• _Brief_
Within the material below, transcribe exactly the lines from the one holding "let filename := Py.basename wav_path in" through the one holding "else StatusOnly 404)", keeping both ends and skipping the rest.

• _Extracted entries_
########################################

(** X10.  The file that [serve_audio] looks up is the file the synthesis
    wrote.  When the audio directory holds no [".mp3"] and neither the call
    identifier nor the random suffix holds a slash, the name that the turn
    puts in the audio URL (the base name of the WAV path) has no slash, and
    [serve_audio], given that name, looks at the very path the transcoder
    wrote to, in both files. *)
Theorem serve_audio_finds_the_generated_file :
  forall (W : World) (call_sid hex : string) (exists_ : string -> bool),
    Py.contains ".mp3" (AUDIO_DIR W) = false ->
    Py.contains "/" call_sid = false ->
    Py.contains "/" hex = false ->
    let wav_path := Py.replace ".mp3" ".wav" (mp3_path_of W call_sid hex) in
    let filename := Py.basename wav_path in
    Py.contains "/" filename = false
    /\ audio_path_of W filename = wav_path
    /\ Backend.serve_audio W exists_ filename
       = (if exists_ wav_path then FileResponse wav_path "audio/wav"
          else StatusOnly 404)
    /\ VoiceCallEndpoint.serve_audio W exists_ filename
       = Backend.serve_audio W exists_ filename.
Proof.
  intros W cs hex exists_ Hd Hc Hh wav_path filename.
  assert (Hname : filename
                  = Py.replace ".mp3" ".wav" ("tts_" +:+ cs +:+ "_" +:+ hex +:+ ".mp3"))
    by (apply wav_basename; assumption).
  assert (Hpath : audio_path_of W filename = wav_path)
    by (rewrite Hname; symmetry; apply wav_path_split; assumption).
  split; [rewrite Hname; apply wav_name_no_slash; assumption|].
  split; [exact Hpath|].
  unfold VoiceCallEndpoint.serve_audio, Backend.serve_audio.
  rewrite Hpath. split; reflexivity.
Qed.

(** X10, for the call "CA1" in the directory "audio_files". *)
Lemma serve_audio_finds_the_generated_file_witness :
  Py.basename (Py.replace ".mp3" ".wav" (mp3_path_of Demo.happy "CA1" "0a1b2c3d"))
  = "tts_CA1_0a1b2c3d.wav"
  /\ Backend.serve_audio Demo.happy
       (String.eqb "audio_files/output/tts_CA1_0a1b2c3d.wav")
       "tts_CA1_0a1b2c3d.wav"
     = FileResponse "audio_files/output/tts_CA1_0a1b2c3d.wav" "audio/wav".
Proof.
  split; [reflexivity|].
  exact (proj1 (proj2 (proj2
           (serve_audio_finds_the_generated_file Demo.happy "CA1" "0a1b2c3d"
              (String.eqb "audio_files/output/tts_CA1_0a1b2c3d.wav")
              eq_refl eq_refl eq_refl)))).
Defined.

(* ===================================================================== *)
(** * Further properties: a call over several turns *)
(* ===================================================================== *)

(** X11.  A turn calls each collaborator at most once, and in order: when
    the transcript goes through (it passes input validation and, in
    [backend/main.py], is no sentinel) the turn makes one request to the
    completion service, which carries the stored history followed by the
    trimmed transcript, and then one request to the synthesis; otherwise it
    calls no collaborator. *)
Theorem turn_calls_each_collaborator_once :
  forall (W : World) (base call_sid SpeechResult : string) (s : State),
    let request := conversations_get (conversations s) call_sid
                   ++ [ {| role := user; content := Py.strip SpeechResult |} ] in
    (let s' := snd (Backend.process_speech W base call_sid SpeechResult s) in
     if Spec.passes_validation SpeechResult && negb (Spec.is_sentinel SpeechResult)
     then exists reply, Spec.calls_since s s' = [ CallGroq request; CallGTTS reply ]
     else Spec.calls_since s s' = [])
    /\ (let s' := snd (VoiceCallEndpoint.process_speech W base call_sid SpeechResult s) in
        if Spec.passes_validation SpeechResult
        then exists reply, Spec.calls_since s s' = [ CallGroq request; CallGTTS reply ]
        else Spec.calls_since s s' = []).
Proof.
  intros W base cs sr s request. split.
  - destruct (Spec.passes_validation sr) eqn:Hv; cbn [andb].
    + destruct (Spec.is_sentinel sr) eqn:Hs; cbn [negb].
      * destruct (backend_stt_failure_run W base cs sr s Hs)
          as (e & s' & Hrun & Heff & _).
        rewrite Hrun. exact (effect_calls _ _ _ _ _ _ Heff).
      * destruct (backend_turn_run W base cs sr s Hv Hs)
          as (e1 & e2 & e3 & e4 & s' & n & Hrun & Heff & _).
        rewrite Hrun. eexists. exact (effect_calls _ _ _ _ _ _ Heff).
    + destruct (backend_no_speech_run W base cs sr s Hv) as (e & s' & Hrun & Heff & _).
      rewrite Hrun. exact (effect_calls _ _ _ _ _ _ Heff).
  - destruct (Spec.passes_validation sr) eqn:Hv.
    + destruct (vce_turn_run W base cs sr s Hv)
        as (e1 & e2 & e3 & e4 & s' & n & Hrun & Heff & _).
      rewrite Hrun. eexists. exact (effect_calls _ _ _ _ _ _ Heff).
    + destruct (vce_no_speech_run W base cs sr s Hv) as (e & s' & Hrun & Heff & _).
      rewrite Hrun. exact (effect_calls _ _ _ _ _ _ Heff).
Qed.


(** X13.  The persona leaves the window.  Take any state, let
    [incoming_call] start the call, and run any turns of that call, in any
    worlds; let [n] of them commit an exchange.  The stored history is then
    the last ten of the persona message followed by the [2 * n] messages of
    the exchanges: up to four exchanges it is all of them, persona first;
    from the fifth on it is ten messages of the exchanges and the persona
    message is gone.  A call identifier used before starts afresh.  This
    holds in both files. *)
Theorem persona_leaves_the_window :
  forall (W0 : World) (call_sid From : string) (turns : list (World * string))
         (base : string) (s : State),
    (let started := snd (Backend.incoming_call W0 call_sid From s) in
     let out := Props.run_turns Backend.process_speech Props.turn_commits
                  turns base call_sid started in
     Props.window_after Backend.SYSTEM_PROMPT (snd out)
       (conversations (fst out) !! call_sid))
    /\ (let started := snd (VoiceCallEndpoint.incoming_call call_sid From s) in
        let out := Props.run_turns VoiceCallEndpoint.process_speech
                     Props.vce_turn_commits turns base call_sid started in
        Props.window_after VoiceCallEndpoint.persona (snd out)
          (conversations (fst out) !! call_sid)).
Proof.
  intros W0 cs from turns base s. split.
  - intros started out.
    destruct (run_turns_window cs Backend.process_speech Props.turn_commits
                Backend.SYSTEM_PROMPT (backend_turn_store cs)
                turns base started 0 [])
      as (msgs & Hl & Hn & Hc).
    + reflexivity.
    + constructor.
    + subst started. rewrite backend_incoming_call_store, lookup_insert_eq.
      reflexivity.
    + fold out in Hl, Hc. rewrite Hc. now apply window_after_intro.
  - intros started out.
    destruct (run_turns_window cs VoiceCallEndpoint.process_speech
                Props.vce_turn_commits VoiceCallEndpoint.persona
                (vce_turn_store cs) turns base started 0 [])
      as (msgs & Hl & Hn & Hc).
    + reflexivity.
    + constructor.
    + subst started. rewrite vce_incoming_call_store, lookup_insert_eq.
      reflexivity.
    + fold out in Hl, Hc. rewrite Hc. now apply window_after_intro.
Qed.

########################################

• _Answer box_
    let filename := Py.basename wav_path in
    Py.contains "/" filename = false
    /\ audio_path_of W filename = wav_path
    /\ Backend.serve_audio W exists_ filename
       = (if exists_ wav_path then FileResponse wav_path "audio/wav"
          else StatusOnly 404)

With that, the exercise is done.